– Полицейский?
– Как видишь, это сразу бросается в глаза. Стараюсь войти в роль. Народу это нравится.
Он оказался гораздо симпатичнее, чем я предполагал. Я сел рядом на эстраду зазывалы и полю6опытствовал:
– Ну и как идут дела?
– Погано, – последовал ответ. – Эти чертовы циркачи совершенно отказываются помогать. Ты циркач?
– Да. Я слышал, что убили какого-то карлика. Как его звали?
– Неизвестно, – ответил он. – Никто его не знает, никто о нем ничего не слышал, никто его не видел. Хорошенькое дело! Находят уродца в костюме Адама в балагане, где демонстрируют уродов, – и никто ничего не знает! Пусть расскажут это кому-нибудь другому!
Он бросил сигарету в мокрую траву, вынул из кармана измятую пачку н сунул в рот вторую сигарету. Зажигалка вспыхнула, и он с удовольствием затянулся.
– Это, конечно, кажется полным идиотством, но я провел целый сезон на этой ярмарке и могу вас уверить, что у нас работает только один карлик, – сказал я.
Он с грустью покачал головой.
– Они все говорят то же самое. Где ты был во время этих радостных событий? Я что-то не помню, чтобы я видел тебя этой ночью. Так где же?
– Я спал. Вернулся довольно рано и сразу лет. Я даже не слышал выстрела, но мой дядя меня разбудил, чтобы…
– Подожди-ка, давай оформим это официально. Так мы сэкономим время.
Он достал из кармана записную книжку, карандаш и приготовился записывать.
– Имя?
– Эд Хантер. Девятнадцать лет – почти двадцать. Работаю на ярмарке около года. Живу со своим дядей Эмброзом Хантером. Он держит тут балаган с аттракционами.
– Помню, помню! Такой толстенький коротышка?
– Это он. Отличный мужик! – сказал я.
– Итак, вы ночуете оба в палатке позади вашего балагана?
– Да. – И я рассказал ему, как проснулся и, накинув на голое тело плащ, пошел за дядей Эмом в маленькое шапито, чтобы увидеть убитого.

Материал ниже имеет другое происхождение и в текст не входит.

Definition cache_foreach (vaddr range : Z) (op : dma_cache_op_t) : M S unit :=
  let end_ := u32 (vaddr + range) in
  while_fuel (Datatypes.S (Z.to_nat ((end_ - vaddr) / PAGE_SIZE_4K + 2))) (fun addr =>
    if addr <? end_ then
      let next := MIN (PAGE_ALIGN_4K (u32 (addr + PAGE_SIZE_4K))) end_ in
      error <- on_sos (kcall (seL4_ARM_PageDirectory_Cache op seL4_CapInitThreadPD addr next)) ;;
      c_assert (error =? 0) ;;;
      ret (inl next)
    else ret (inr tt)) vaddr.

Definition sos_dma_cache_op (addr size : Z) (op : dma_cache_op_t) : M S unit := cache_foreach addr (i32 size) op.

Definition sos_dma_malloc (size align cached : Z) : M S Z :=
  s <- get ;;
  c_assert (negb (_dma_pstart s =? 0)) ;;;
  modify (set_pnext (DMA_ALIGN (_dma_pnext s))) ;;;
  s <- get ;;
  dma_addr <-
    (if _dma_pnext s <? _dma_pend s then
       (if negb (alloc_cached s =? cached) && negb (PAGE_OFFSET (_dma_pnext s) =? 0)
        then modify (set_pnext (ROUND_UP (_dma_pnext s) (BIT seL4_PageBits))) else ret tt) ;;;
       modify (fun s => set_pnext (ROUND_UP (_dma_pnext s) align) s) ;;;
       modify (set_cached cached) ;;;
       s <- get ;;
       _dma_fill (_dma_pnext s) (u32 (_dma_pnext s + size)) ;;;
       modify (fun s => set_pnext (u32 (_dma_pnext s + size)) s) ;;;
       ret (VIRT (_dma_pnext s) s)
     else ret 0) ;;
  sos_dma_cache_op dma_addr size DMA_CACHE_OP_CLEAN_INVALIDATE ;;;
  ret dma_addr.

(** Memory is never given back. *)
Definition sos_dma_free (addr size : Z) : M S unit := ret tt.

Definition sos_dma_pin (addr size : Z) : M S Z :=
  s <- get ;;
  ret (if (addr <? DMA_VSTART) || (DMA_VEND <=? addr) then 0 else PHYS addr s).

Definition sos_dma_unpin (addr size : Z) : M S unit := ret tt.
End dma.

(** ** Lemmas *)

(** Flushing the cache does not change capabilities. *)
Class CacheLaws (K : Type) `{!Kernel K} `{!KernelLaws K} `{!Cache K} : Prop :=
  cache_law op pd a b (k : K) : cap_paddr (seL4_ARM_PageDirectory_Cache op pd a b k).2 = cap_paddr k.

Abbreviation len l := (Z.of_nat (length l)).

Lemma ROUND_UP_spec n b : 0 <= n -> 0 < b -> n + b <= 2 ^ 32 -> n <= ROUND_UP n b < n + b /\ ROUND_UP n b mod b = 0.
Proof.
  intros Hn Hb Hs. unfold ROUND_UP. pose proof (Z.mod_pos_bound n b Hb). pose proof (Z.div_mod n b).
  destruct (Z.eqb_spec (n mod b) 0).
  - rewrite Z.add_0_r, u32_small by (unfold is_u32; lia). lia.
  - rewrite u32_small by (unfold is_u32; lia). split; [lia|].
    replace (n + (b - n mod b)) with ((n / b + 1) * b) by lia. by apply Z_mod_mult.
Qed.

Section proofs.
Context {U K : Type} `{!Kernel K} `{!KernelLaws K} `{!UtAlloc U} `{!UtLaws U} `{!Cache K} `{!CacheLaws K}.
Local Abbreviation S := (dma U K).
Implicit Types (s : dma U K) (L : gset (Z * Z)).

(** The pool is a range of whole pages that fits in the window of addresses for
    devices; a capability in the table is for the page of its index. *)
Record dma_inv s L : Prop := {
  di_start : 0 < _dma_pstart s /\ _dma_pstart s mod 4096 = 0;
  di_end : _dma_pend s = _dma_pstart s + 4096 * len (_dma_caps s);
  di_size : _dma_pend s <= _dma_pstart s + 2 ^ DMA_SIZE_BITS /\ _dma_pend s < 2 ^ 32 - 2 ^ DMA_SIZE_BITS;
  di_next : _dma_pstart s <= _dma_pnext s;
  di_rep : ut_rep (ut (dma_sos s)) L;
  di_ready : ut_ready (ut (dma_sos s));
  di_caps i c : _dma_caps s !z i = Some c -> c <> 0 -> cap_paddr (kern (dma_sos s)) c = Some (_dma_pstart s + 4096 * i)
}.

(** Only pages are added. *)
Record grows s s' : Prop := {
  gr_start : _dma_pstart s' = _dma_pstart s;
  gr_end : _dma_pend s' = _dma_pend s;
  gr_len : length (_dma_caps s') = length (_dma_caps s);
  gr_caps i c : _dma_caps s !z i = Some c -> c <> 0 -> _dma_caps s' !z i = Some c
}.

#[export] Instance grows_preorder : PreOrder grows.
Proof. split; [by intros s; split|]. intros s1 s2 s3 [] []. split; try congruence. eauto. Qed.

Definition filled s i : Prop := exists c, _dma_caps s !z i = Some c /\ c <> 0.

Lemma filled_grows s s' i : grows s s' -> filled s i -> filled s' i.
Proof. intros Hg (c & Hc & Hn). exists c. split; [|done]. by apply (gr_caps _ _ Hg). Qed.

Context (R : fault -> Prop) (may_assert : R FAssert).

Lemma wpf_same {A} (m m' : M S A) (Q : A -> S -> Prop) s : m s = m' s -> wpf R m' Q s -> wpf R m Q s.
Proof. unfold wpf. by intros ->. Qed.

Lemma wpf_on_sos {A} (m : M (sos U K) A) (Q : A -> S -> Prop) s :
  wpf R m (fun a x => Q a (set_sos x s)) (dma_sos s) -> wpf R (on_sos m) Q s.
Proof. unfold wpf, on_sos, zoom. by destruct (m (dma_sos s)) as [[]|]. Qed.

Lemma wpf_kcall {A} (f : K -> A * K) (Q : A -> S -> Prop) s :
  Q (f (kern (dma_sos s))).1 (set_sos (set_kern (f (kern (dma_sos s))).2 (dma_sos s)) s) -> wpf R (on_sos (kcall f)) Q s.
Proof. intros H. apply wpf_on_sos. unfold wpf, kcall. by destruct (f _). Qed.

(** The kernel and the allocator move on. *)
Lemma dma_inv_sos s L L' x :
  dma_inv s L -> ut_rep (ut x) L' -> ut_ready (ut x) -> caps_grow (kern (dma_sos s)) (kern x) -> dma_inv (set_sos x s) L'.
Proof. intros [] Hr Hy Hc. split; try done. intros i c Hi Hn. apply Hc. by apply di_caps0. Qed.

Lemma fill_page_run s L p i :
  dma_inv s L -> 0 <= i < len (_dma_caps s) -> p = _dma_pstart s + 4096 * i ->
  wpf R (fill_page p i) (fun _ s' => exists L', dma_inv s' L' /\ grows s s' /\ filled s' i /\ _dma_pnext s' = _dma_pnext s) s.
Proof using may_assert UtLaws0 KernelLaws0.
  intros Hinv Hi ->. destruct (proj2 (lookupZ_is_Some (_dma_caps s) i) Hi) as [c Hc]. unfold fill_page. wpf_steps.
  eapply wpf_rd; [exact Hc|]. unfold seL4_CapNull. destruct (Z.eqb_spec c 0) as [->|Hne].
  2:{ wpf_steps. exists L. split; [done|]. split; [done|]. split; [by exists c | done]. }
  wpf_steps. apply wpf_kcall. set (a := _dma_pstart s + 4096 * i). set (k := kern (dma_sos s)).
  pose proof (retype_law k a seL4_ARM_SmallPageObject seL4_PageBits) as Hl. cbv zeta in Hl.
  pose proof (retype_grow k a seL4_ARM_SmallPageObject seL4_PageBits) as Hg.
  destruct (cspace_ut_retype_addr a seL4_ARM_SmallPageObject seL4_PageBits k) as [[err c] k']. cbn [fst snd] in *.
  wpf_steps. apply wpf_may_assert; [done|]. intros Herr%Z.eqb_eq. subst err. wpf_steps.
  destruct Hl as [(_ & Hc0 & Hn & Hk)|[? _]]; [|done].
  apply wpf_on_sos. eapply wpf_mono.
  { apply wp_wpf, (map_page_spec _ L); [apply Hinv | apply Hinv]. }
  intros [err pt] x (L' & Hm & Hready). cbn [fst] in Hready. wpf_steps. apply wpf_may_assert; [done|]. intros Herr%Z.eqb_eq. subst err.
  exists L'. split; [|split; [|split; [|done]]].
  - destruct Hinv as [H1 H2 H3 H4 H5 H6 H7]. split; cbn in *; rewrite ?length_insertZ; try done; [apply Hm | by apply Hready |].
    intros j d Hj Hd. apply (ms_caps _ _ _ _ Hm). cbn. rewrite lookupZ_insertZ in Hj by done.
    case_decide; [|by apply Hg, H7]. simplify_eq. by rewrite Hk, Z.eqb_refl.
  - split; cbn; rewrite ?length_insertZ; try done. intros j d Hj Hd. rewrite lookupZ_insertZ by done. case_decide; [|done]. congruence.
  - exists c. cbn. rewrite lookupZ_insertZ by done. case_decide; [|done]. split; [done | lia].
Qed.

(** The pages from that of [a] on, up to [e]. *)
Definition page_of s a : Z := (a - _dma_pstart s) / 4096.

Lemma fill_start s L a : dma_inv s L -> _dma_pstart s <= a < 2 ^ 32 ->
  Z.shiftr (u32 (a - _dma_pstart s)) seL4_PageBits = page_of s a /\
  u32 (a - PAGE_OFFSET a) = _dma_pstart s + 4096 * page_of s a.
Proof.
  intros [[H1 H2] _ _ _ _ _ _] Ha. unfold page_of, PAGE_OFFSET. change seL4_PageBits with 12.
  assert (Z.land a (MASK_UNSAFE 12) = a mod 4096) as -> by (change (MASK_UNSAFE 12) with (Z.ones 12); by rewrite Z.land_ones by lia).
  rewrite Z.shiftr_div_pow2, !u32_small by (unfold is_u32; Z.to_euclidean_division_equations; lia).
  split; [done|]. Z.to_euclidean_division_equations; lia.
Qed.

Definition ceil_pages (n : Z) : Z := (n + 4095) / 4096.

Lemma dma_fill_run s L a e :
  dma_inv s L -> _dma_pstart s <= a -> a <= e <= _dma_pend s ->
  wpf R (_dma_fill a e) (fun _ s' => exists L', dma_inv s' L' /\ grows s s' /\ _dma_pnext s' = _dma_pnext s /\
    forall i, page_of s a <= i -> _dma_pstart s + 4096 * i < e -> filled s' i) s.
Proof using may_assert UtLaws0 KernelLaws0.
  intros Hinv Ha He. pose proof Hinv as [[H1 H2] H3 H4 H5 _ _ _]. unfold DMA_SIZE_BITS in *.
  unfold _dma_fill. wpf_steps. destruct (fill_start s L a Hinv) as [-> ->]; [lia|]. set (i0 := page_of s a).
  apply (wpf_while_fuel R (fun v s' => v.1 = _dma_pstart s + 4096 * v.2 /\ i0 <= v.2 /\ (exists L', dma_inv s' L') /\ grows s s' /\
      _dma_pnext s' = _dma_pnext s /\ forall i, i0 <= i < v.2 -> filled s' i)
    (fun v _ => Z.to_nat (ceil_pages (e - v.1)))).
  - cbn. split_and!; try done; [by exists L|]. intros. lia.
  - cbn [fst]. unfold ceil_pages. rewrite PAGE_SIZE_4K_eq. Z.to_euclidean_division_equations; lia.
  - intros [p i] s' (Hp & Hi & (L' & Hinv') & Hg & Hn & Hf). cbn [fst snd] in *. destruct (Z.ltb_spec p e).
    2:{ wpf_steps. exists L'. split_and!; try done. intros j Hj Hlt. apply Hf. lia. }
    wpf_steps. assert (0 <= i0) by (unfold i0, page_of; apply Z.div_pos; lia).
    eapply wpf_mono; [apply (fill_page_run s' L'); [done | rewrite (gr_len _ _ Hg); lia | rewrite (gr_start _ _ Hg); lia]|].
    intros [] s2 (L2 & Hinv2 & Hg2 & Hf2 & Hn2). wpf_steps. change (BIT seL4_PageBits) with 4096.
    rewrite u32_small by (unfold is_u32; lia). cbn [fst snd]. split.
    + split_and!; [lia | lia | by exists L2 | by etrans | congruence |]. intros j Hj.
      destruct (decide (j = i)) as [->|]; [done|]. eapply filled_grows; [exact Hg2|]. apply Hf. lia.
    + unfold ceil_pages. Z.to_euclidean_division_equations; lia.
Qed.

Lemma cache_grow op pd a b k : caps_grow k (seL4_ARM_PageDirectory_Cache op pd a b k).2.
Proof using CacheLaws0. apply caps_grow_same, cache_law. Qed.

Lemma page_step a : 0 <= a < 2 ^ 32 - 4096 -> a < PAGE_ALIGN_4K (u32 (a + PAGE_SIZE_4K)) /\
  PAGE_ALIGN_4K (u32 (a + PAGE_SIZE_4K)) = (a / 4096 + 1) * 4096.
Proof.
  intros Ha. rewrite PAGE_SIZE_4K_eq, u32_small, PAGE_ALIGN_4K_spec by (unfold is_u32; lia).
  Z.to_euclidean_division_equations; lia.
Qed.

(** Flushing ends, and changes no state of this module. *)
Lemma cache_run s L a n op :
  dma_inv s L -> 0 <= a -> 0 <= n < 2 ^ 31 -> a + n < 2 ^ 32 - 4096 ->
  wpf R (sos_dma_cache_op a n op) (fun _ s' => exists x, s' = set_sos x s /\ dma_inv s' L) s.
Proof using may_assert UtLaws0 KernelLaws0 CacheLaws0.
  intros Hinv Ha Hn Hs. unfold sos_dma_cache_op, cache_foreach. rewrite i32_small, u32_small by (unfold is_u32; lia).
  set (e := a + n). apply (wpf_while_fuel R (fun v s' => a <= v <= e /\ exists x, s' = set_sos x s /\ dma_inv s' L)
    (fun v _ => if v <? e then Z.to_nat (ceil_pages e - v / 4096) else O)).
  - split; [lia|]. exists (dma_sos s). by destruct s.
  - rewrite PAGE_SIZE_4K_eq. unfold ceil_pages. destruct (Z.ltb_spec a e); [|lia]. Z.to_euclidean_division_equations; lia.
  - intros v s' (Hv & x & -> & Hi). destruct (Z.ltb_spec v e); [|wpf_steps; eauto].
    wpf_steps. apply wpf_kcall. wpf_steps. apply wpf_may_assert; [done|]. intros _. wpf_steps.
    destruct (page_step v) as [Hp Ep]; [lia|]. set (nx := MIN _ e).
    assert (v < nx <= e /\ (nx = e \/ nx = (v / 4096 + 1) * 4096)) as [Hnx Hor] by (unfold nx, MIN; rewrite Ep in *; case_bool; lia).
    split; [split; [lia|]|].
    + eexists. split; [reflexivity|]. eapply dma_inv_sos in Hi; [exact Hi | apply Hi | apply Hi | apply cache_grow].
    + destruct (Z.ltb_spec nx e); [|unfold ceil_pages; Z.to_euclidean_division_equations; lia].
      destruct Hor as [->| ->]; [lia|]. unfold ceil_pages. Z.to_euclidean_division_equations; lia.
Qed.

Но потом я слегка приврал: я помнил, что дядя Эм не сказал им о том, как я возил Риту по городу. Значит, и я должен был об этом помалкивать. Я сказал, что вернулся в палатку и снова заснул.
Он бросил на меня странный взгляд.
– Ты проспал весь остаток ночи?
– Конечно.
– А когда ты встал сегодня утром?
– Недавно. Четверть часа назад, может быть, двадцать минут.
– С кем ты разговаривал с тех пор, как поднялся?
– Ни с кем.
Он положил записную книжку обратно в карман, а затем посмотрел на меня так пристально и серьезно, что я внутренне съежился. Наконец он отвел глаза и бросил куда-то в пространство: «Ах ты, черт побери!» Мне показалось, что он обращался к самому себе.
– Вы, циркачи, не любите полицейских, не так ли?
Этот вопрос застал меня врасплох.
– Думаю, многие не любят полицию.
– А почему?
– Ну, потому что мы, циркачи, например, считаем, что закон против нас. Полиция запрещает наши лучшие спектакли в большинстве городов, где мы работаем, и…
– Разве мы запрещаем законные и приличные зрелища?
– Ну, это как сказать…
– Подумай сам: во что превратятся ярмарки, если закон будет смотреть на все сквозь пальцы? Ваши игры по маленькой, которые и так граничат с мошенничеством, – ведь это ловушка для простаков! Уж лучше приставить такому болвану револьвер к виску и отнять деньги – это все же честнее! А ваши «живые картины»?2 Это ведь откровенный стриптиз! Да еще позади балагана – палаточки для клиентов, которым не терпится перейти к делу после…
– Кто вбил, вам в голову, что наши девушки – шлюхи? Они не шлюхи.
– Потому что закон не позволяет им… – он осекся. – Послушай, не надо на меня так смотреть! Я не говорю конкретно о тех девушках, которые сейчас здесь работают, по крайней мере, не о всех. Я говорю лишь о том, что, если понадобится, на ярмарке найдутся и такие. А те, кто торгует у вас сейчас всякими пустяками, начнут торговать травкой. Ну ладно, давай больше не будем!
2
«Живые картины» – зрелище, когда на сцене появляются полуодетые девушки. Однако закон запрещает им выступать совершенно обнаженными.